Однако Арула Висельник, прозванный так в семилетнем возрасте, за то, что, играя в казнь императора Джоджо, чуть не удавил младшего своего брата Сийна, так и остался Арулой Висельником. Было что-то в нем такое.
— Господа граничары, — крикнул он, — вечером бал на Поганом хуторе. Свадьба Дины Трясогузки и Лоха Плотника. Мы приглашены. Форма одежды парадная. Ожидается гости из Архона, а также оркестр Безунуго Бочки с собственным барабаном.

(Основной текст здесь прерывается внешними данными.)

(* ===== verification/FanOutLocal.v ===== *)
(** * The fan-out over the CUDA backend

    [Local] keeps what the threads of the weights example rely on: a shard put
    once, and lent again by a GPU that has it, is served to every GPU. *)

From S2P Require Import Prelude HostMem Types Region Memory MemoryCopy MemoryOps Spec Pinned Text Numa Topology Cuda LocalCopy Local LocalInv LocalEvict LocalSections LocalTransfer LocalSteps LocalTheorems LocalRun LocalPut LocalRoundtrip LocalBuild Store MemoryAccess StoreTheorems LocalAccess LocalSpec LocalWitness LocalRefines BenchBlocks CpuBench CpuBenchRun GpuBenchRun Floats WeightsFanout FanOut.

Section Host.
Context `{BuildProfile} (inner : LocalInner) (dr : CudaSys).
(** The driver's answers depend on memory; [junk] is what new memory holds. *)
Context (cs : heap → CudaSys) (junk : u8).

Definition fl_store : Store LocalSystem := from_servicer (local_servicer inner dr).
Definition fl_mem (y : LocalSystem) : heap := Local.w_heap (sy_world y).
Definition fl_cs (y : LocalSystem) : CudaSys := cs (fl_mem y).
Definition fl_set (y : LocalSystem) (h : heap) : LocalSystem := sy_with y (mkLocalWorld h (Local.w_pending (sy_world y))) (sy_state y).
Definition fl_grow (ptr : u64) (len : usize) (y : LocalSystem) : LocalSystem := fl_set y (map_range (fl_mem y) ptr len junk).

(** The guard of a region goes and what was lent from it is retired. *)
Definition fl_drop (id : u64) (y : LocalSystem) : outcome LocalSystem :=
  st ← local_retire_region (sy_state y) id;
  Ret (mkLocalSystem (sy_world y) st (List.filter (λ g, negb (rg_id g =? id)) (sy_guards y)) (sy_counter y)).

Context (gpus : list CudaGpu) (gpu_ids : list u16) (key : bytes) (slots : nat) (slot_bytes : usize) (content : nat → bytes).
(** Memory in which [n] more buffers can be allocated. *)
Context (room : nat → heap → Prop).

Record shard_env : Prop := mkShardEnv {
  en_gpu g : g ∈ gpu_ids → is_Some (gpus_get gpus g) ∧ is_Some (gpus_get (li_gpus inner) g);
  en_cap : gpu_memory (ai_capability (li_info inner)) = true ∧ cap_publish (ai_capability (li_info inner)) = true ∧
    limit_ok (max_iov (ai_capability (li_info inner))) 1;
  en_bytes : 0 < slot_bytes <= U64_MAX;
  en_slots : Z.of_nat slots <= 2 ^ 32;
  en_content i : (i < slots)%nat → Z.of_nat (length (content i)) = slot_bytes;
  en_driver h : driver_ok (cs h);
  en_alloc n h c : room (S n) h → ∃ p, device_alloc (cs h) c slot_bytes = Ok p ∧ 0 <= p ∧ p + slot_bytes <= U64_MAX ∧
    (∀ x, p <= x < p + slot_bytes → h !! x = None) ∧ room n (map_range h p slot_bytes junk);
  en_room n h h' : (∀ x, is_Some (h' !! x) ↔ is_Some (h !! x)) → room n h → room n h';
}.

(** Lent memory with the bytes of slot [i]. *)
Record lent_ready (st : LocalState) (h : heap) (i : nat) (l : Lent) : Prop := mkLentReady {
  lr_segs : Forall (seg_ok h) (le_segs l);
  lr_outside x : x ∈ addrs (le_segs l) → ¬ in_pool (ls_pools st) x;
  lr_bytes : segs_contents h (le_segs l) = content i;
  lr_engine g : g ∈ gpu_ids → engine_ok inner dr (le_device l) (Gpu g);
}.

Definition slot_ready (st : LocalState) (h : heap) (i : nat) : Prop :=
  ∃ o s sp, labs st h !! key = Some o ∧ ao_slots o !! i = Some s ∧ spec_slots (ao_spec o) !! i = Some sp ∧ spec_len sp = slot_bytes ∧
    as_bytes s = Some (content i) ∧ Forall (lent_ready st h i) (as_lent s).

Record fl_inv (n : nat) (y : LocalSystem) : Prop := mkFlInv {
  fi_pending : Local.w_pending (sy_world y) = [];
  fi_quiet : quiet (sy_state y) (fl_mem y);
  fi_engine numa g : is_Some (ls_pools (sy_state y) !! numa) → g ∈ gpu_ids → engine_ok inner dr (Cpu numa) (Gpu g);
  fi_slots i : (i < slots)%nat → slot_ready (sy_state y) (fl_mem y) i;
  fi_room : room n (fl_mem y);
}.

(** A registered buffer in the caller's memory. *)
Record fl_buf (y : LocalSystem) (b : GpuBuf) : Prop := mkFlBuf {
  fb_len : gb_len b = slot_bytes;
  fb_region : ∃ id, gb_region b = mkRegion id (gb_ptr b) (gb_len b) (Gpu (gb_gpu b));
  fb_range : 0 <= gb_ptr b ∧ gb_ptr b + gb_len b <= U64_MAX;
  fb_mapped : mapped (ch (sy_state y) (fl_mem y)) (gb_ptr b) (gb_len b);
}.

(** A destination: a buffer of a GPU of the fan-out, apart from what is lent. *)
Record fl_usable (y : LocalSystem) (b : GpuBuf) : Prop := mkFlUsable {
  fu_gpu : gb_gpu b ∈ gpu_ids;
  fu_buf : fl_buf y b;
  fu_apart i o s l x : (i < slots)%nat → labs (sy_state y) (fl_mem y) !! key = Some o → ao_slots o !! i = Some s → l ∈ as_lent s → x ∈ addrs (le_segs l) →
    ¬ buf_range b x;
}.

Lemma segs_same h h' segs :
  Forall (seg_ok h) segs → (∀ x, x ∈ addrs segs → h' !! x = h !! x) → Forall (seg_ok h') segs ∧ segs_contents h' segs = segs_contents h segs.
Proof.
  intros Hs Hx. assert (Forall (seg_ok h') segs) as Hs'.
  { rewrite Forall_forall in Hs |- *. intros s Hin. destruct (Hs s Hin) as (? & ? & ? & Hm). do 3 (split; [done|]).
    intros x Hr. rewrite Hx; [by apply Hm|by eapply elem_of_addrs]. }
  split; [done|]. apply (inj (fmap Some)). rewrite !segs_contents_addrs by done. apply list_fmap_ext. intros i x Hi. apply Hx.
  by eapply list_elem_of_lookup_2.
Qed.

Lemma lent_keep st st' h h' i l :
  lent_ready st h i l → evolves st st' → (∀ x, x ∈ addrs (le_segs l) → h' !! x = h !! x) → lent_ready st' h' i l.
Proof.
  intros [Hs Ho Hb He] Hev Hx. destruct (segs_same h h' (le_segs l) Hs Hx) as [Hs' Hc]. constructor; [done| |congruence|done].
  intros x Hin. rewrite (in_pool_evolves _ _ _ Hev). by apply Ho.
Qed.

(** The slots stay ready when the contract's state does and what is lent is not written. *)
Lemma ready_keep st st' h h' i :
  slot_ready st h i → evolves st st' → labs st' h' = labs st h →
  (∀ o s l x, labs st h !! key = Some o → ao_slots o !! i = Some s → l ∈ as_lent s → x ∈ addrs (le_segs l) → h' !! x = h !! x) →
  slot_ready st' h' i.
Proof.
  intros (o & s & sp & Ho & Hs & Hsp & Hl & Hb & Hall) Hev Hlab Hx. exists o, s, sp. rewrite Hlab. split_and!; try done.
  rewrite Forall_forall in Hall |- *. intros l Hin. eapply lent_keep; [by apply Hall|done|]. intros x. by eapply Hx.
Qed.

(** What is lent is mapped. *)
Lemma lent_mapped st h i o s l x :
  slot_ready st h i → labs st h !! key = Some o → ao_slots o !! i = Some s → l ∈ as_lent s → x ∈ addrs (le_segs l) → is_Some (h !! x).
Proof.
  intros (o' & s' & sp & Ho & Hs & _ & _ & _ & Hall) Ho' Hs' Hl Hx. simplify_eq. rewrite Forall_forall in Hall.
  destruct (Hall l Hl) as [Hsegs _ _ _]. apply elem_of_addrs_inv in Hx as (sg & Hin & Hr). rewrite Forall_forall in Hsegs.
  destruct (Hsegs sg Hin) as (_ & _ & _ & Hm). by apply Hm.
Qed.

Lemma caller_mapped pools h x : is_Some (caller_heap pools h !! x) → is_Some (h !! x).
Proof. intros [v [Hv _]%caller_heap_Some]. by eexists. Qed.

(** ** A new buffer *)

Lemma fl_new n y g :
  shard_env → fl_inv (S n) y → g ∈ gpu_ids →
  ∃ y' b, gpubuf_new fl_store (fl_cs y) fl_grow gpus g slot_bytes y = Ret (y', b) ∧ fl_inv n y' ∧ fl_usable y' b ∧
    (∀ x, buf_range b x → fl_mem y !! x = None) ∧ same_outside b (fl_mem y) (fl_mem y') ∧ ∀ c, fl_usable y c → fl_usable y' c.
Proof.
  intros He [Hp Hq Hen Hsl Hroom] Hg. destruct (en_gpu He g Hg) as [[gp Hgp] [gq Hgq]].
  destruct (en_alloc He n (fl_mem y) gp Hroom) as (p & Ha & Hp0 & Hmax & Hfresh & Hroom').
  set (h' := map_range (fl_mem y) p slot_bytes junk).
  assert (∀ x, ¬ (p <= x < p + slot_bytes) → h' !! x = fl_mem y !! x) as Hout.
  { intros x Hx. unfold h'. rewrite map_range_lookup, decide_False; [done|]. exact Hx. }
  assert (∀ x, is_Some (fl_mem y !! x) → h' !! x = fl_mem y !! x) as Hsame.
  { intros x [v Hv]. apply Hout. intros Hx. by rewrite (Hfresh x Hx) in Hv. }
  assert (∀ x, p <= x < p + slot_bytes → ¬ in_pool (ls_pools (sy_state y)) x) as Hnp.
  { intros x Hx (numa & pl & Hpl & Hr). destruct (ly_mapped _ _ (qt_layout _ _ Hq) numa pl Hpl x Hr) as [v Hv]. by rewrite (Hfresh x Hx) in Hv. }
  assert (keeps_pools (ls_pools (sy_state y)) (fl_mem y) h') as Hkeep by (intros x Hx; apply Hout; intros Hr; by eapply Hnp).
  destruct (loc_sim_memory inner (sy_state y) (fl_mem y) h' Hq Hkeep) as [Hstep Hq'].
  assert (labs (sy_state y) h' = labs (sy_state y) (fl_mem y)) as Hlab by (by inversion Hstep).
  set (b := mkGpuBuf g p slot_bytes (with_id (next_id (sy_counter y)).1 p slot_bytes (Gpu g))).
  set (y' := mkLocalSystem (mkLocalWorld h' (Local.w_pending (sy_world y))) (sy_state y)
    (mkRegionGuard (next_id (sy_counter y)).1 None :: sy_guards y) (next_id (sy_counter y)).2). exists y', b.
  split.
  { unfold gpubuf_new. rewrite Hgp. cbn [unwrap mbind outcome_bind]. unfold fl_cs. rewrite Ha. cbn [expect mbind outcome_bind].
    unfold store_register. cbn [is_gpu fl_store from_servicer store_info local_servicer info_dyn andb]. rewrite (proj1 (en_cap He)). cbn [negb].
    cbn [srv register_dyn fl_store from_servicer local_servicer]. unfold loc_register, local_register, gpu. rewrite Hgq.
    change (sy_counter (fl_grow p slot_bytes y)) with (sy_counter y). unfold y', b. destruct (next_id (sy_counter y)) as [id c]. done. }
  split.
  { constructor; [done|done|done| |done]. intros i Hi. eapply ready_keep; [by apply Hsl|done|done|].
    intros o s l x Ho Hs Hl Hx. apply Hsame. by eapply lent_mapped; [apply (Hsl i Hi)|..]. }
  split.
  { constructor; [done|constructor; [done|by eexists|done|]|].
    - intros x Hx. unfold ch. simpl in *. exists junk. apply caller_heap_Some. split; [|by apply Hnp]. change (h' !! x = Some junk).
      unfold h'. by rewrite map_range_lookup, decide_True.
    - intros i o s l x Hi Ho Hs Hl Hx Hr. change (labs (sy_state y) h' !! key = Some o) in Ho. rewrite Hlab in Ho.
      destruct (lent_mapped _ _ i o s l x (Hsl i Hi) Ho Hs Hl Hx) as [v Hv].
      by rewrite (Hfresh x Hr) in Hv. }
  split; [done|]. split; [exact Hout|]. intros c [C1 [C2 C3 C4 C5] C6]. constructor; [done|constructor; try done|].
  - intros x Hx. destruct (C5 x Hx) as [v [Hv Hn]%caller_heap_Some]. exists v. apply caller_heap_Some. split; [|done].
    change (h' !! x = Some v). rewrite Hsame; [done|by eexists].
  - intros i o s l x Hi Ho. change (labs (sy_state y) h' !! key = Some o) in Ho. rewrite Hlab in Ho. by eapply C6.
Qed.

Самоха, с лязгом выхватив саблю из ножен, отсалютовал доброму вестнику. Жуч просто помахал ногой и прокричал в ответ:
— Твои слова услышаны!
Висельник захохотал и растаял в темноте окна. И через несколько мгновений, откуда-то сверху, согласно уставу водяной службы, раздался его заунывный вопль:
— Водяные ворота закрываются. Водяные ворота закрываются!
Завизжали колеса разводного механизма, и сияющая под солнцем поверхность Мсты исчезла за сомкнувшимися створками. Сразу потемнело и даже будто похолодало.
— Ладно, — сказал Самоха, — надевай сапоги, пора.
Попрощавшись с Водяным, побратимы побрели к складу.
— Итак, достопочтенный Пайда, — седобородый старик говорил, но лицо его, стянутое с одной стороны шрамом, тянущимся от виска к подбородку, оставалось странно неподвижным, — ты считаешь, что пятидесяти граничар хватит чтоб обеспечить безопасность нашего каравана.
— Вполне, — отвечал ему Черный Пайда, — граничары речным разбойникам не по зубам.
— Но менкиты занимают весь берег до самого Тилигуя. Вчера во время бури один из наших кораблей бесследно исчез. А на нем был посол Хат и тридцать отборных воинов.
— Левый берег, — Пайда Черный снял с головы, нагревшийся на солнце, шлем и отдал его Пайде Белому. — Левый берег, достопочтенный Замыка, всегда кто-нибудь занимает, сегодня это менкиты, вчера — певки, народ, которым правят женщины. При этих словах в свите старика кто-то засмеялся.
— Да, женщины, — невозмутимо продолжал Пайда Черный, — а позавчера — народ Поросячьих рыл.
— Этих мы знаем, — сказал старик, впрочем, вблизи чужеземец уже не казался Самохе стариком, вряд ли он был сильно старше его отца, но жизнь вельможи и жизнь воина накладывают на человека разный отпечаток.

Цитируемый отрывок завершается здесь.